Closed xmxoxo closed 3 years ago
词表是sentencepiece训练的词表,训练方法正确的话每次是一样的,我重复实验过,你在使用时有遇到问题吗?
感觉是会有问题的,我重新训练出分词模型,然后用作者提供的模型进行预测,结果完全对不上,以下是一个例子:
请输入个句子(Q退出):The near-term policy remedies are clear: raise the minimum wage to a level that will keep a fully employed worker and his or her family out of poverty, and extend the earned-income tax credit to childless workers.
。容易政策方案有的反应常注利率的以色列人疫苗将在尼迪治理错误的话家和极其国长免受题的环境治理获得良好的美国对欢迎在
训练分词模型的命令用的是:
python tokenize.py
以下是训练后的词表文件前20行,以便核对: eng.vocab
<pad> 0
<unk> 0
<s> 0
</s> 0
▁t -0
in -1
▁a -2
he -3
re -4
on -5
▁the -6
er -7
at -8
en -9
▁s -10
▁c -11
▁o -12
it -13
an -14
es -15
chn.vocab:
<pad> 0
<unk> 0
<s> 0
</s> 0
—— -0
经济 -1
国家 -2
美国 -3
▁但 -4
一个 -5
20 -6
我们 -7
政府 -8
中国 -9
可能 -10
他们 -11
欧洲 -12
问题 -13
这一 -14
世界 -15
sentencepiece==0.1.85
调用tokenize.py中的test()方法得到的结果如下:
---------- python36 ----------
['▁美国总统', '特朗普', '今日', '抵达', '夏威夷', '。
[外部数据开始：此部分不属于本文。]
Lemma policy_order_shows_witness :
  let p := mkPolicy "p1" EgressPolicyActionRoute 10 ["ext1"] in
  let q := mkPolicy "p2" EgressPolicyActionRoute 20 ["ext2"] in
  Config (Compute (setPolicies order_input [Some p; Some q])) ≠ Config (Compute (setPolicies order_input [Some q; Some p])).
Proof.
  intros p q. apply (policy_order_shows order_input p q "ext1" "ext2" []).
  - reflexivity.
  - apply (bool_decide_unpack (NoDup _)). vm_compute. exact I.
  - split; [reflexivity|split; [vm_compute; reflexivity|discriminate]|vm_compute; reflexivity|vm_compute; discriminate| |reflexivity].
    apply (bool_decide_unpack (_ ∉ _)). vm_compute. exact I.
  - split; [reflexivity|split; [vm_compute; reflexivity|discriminate]|vm_compute; reflexivity|vm_compute; discriminate| |reflexivity].
    apply (bool_decide_unpack (_ ∉ _)). vm_compute. exact I.
  - discriminate.
Defined.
']
[13663, 277, 7391, 7284, 18335, 28722]
惨败特朗普利用其纽黑文班加西在
输出完成 (耗时: 2 秒)
对了,在语料处理过程中遇到过这样的错误:
11:19:20.37|F:>python get_corpus.py
Traceback (most recent call last):
File "get_corpus.py", line 17, in <module>
fch.writelines(ch_lines)
UnicodeEncodeError: 'gbk' codec can't encode character '\u2022' in position 3: illegal multibyte sequence
于是把get_corpus.py
代码改为了:
with open(ch_path, "w", encoding='utf8') as fch:
fch.writelines(ch_lines)
with open(en_path, "w", encoding='utf8') as fen:
fen.writelines(en_lines)
我自己又试了一次,是没问题的,已经在下载链接里更新词表,可以下载查看~
我注意到你的sentencepie和我使用的0.1.94版本不一致,可以换成0.1.94版本试试。
训练好的英文词表前20位:
<pad> 0
<unk> 0
<s> 0
</s> 0
▁t -0
in -1
▁a -2
he -3
re -4
on -5
▁the -6
er -7
at -8
en -9
▁s -10
▁c -11
▁o -12
it -13
an -14
es -15
中文词表前20位:
<pad> 0
<unk> 0
<s> 0
</s> 0
—— -0
经济 -1
国家 -2
美国 -3
▁但 -4
一个 -5
20 -6
我们 -7
政府 -8
中国 -9
可能 -10
他们 -11
欧洲 -12
问题 -13
▁这 -14
世界 -15
中文词表序号为-14的位置和你的结果确实是不一样的。
我关闭这个issue了,还有问题的话欢迎讨论哦 :) ~
只提供了模型下载,却没有提供词表下载; 这样的话预测结果还是错的,因为自己训练的词表模型是不一样的。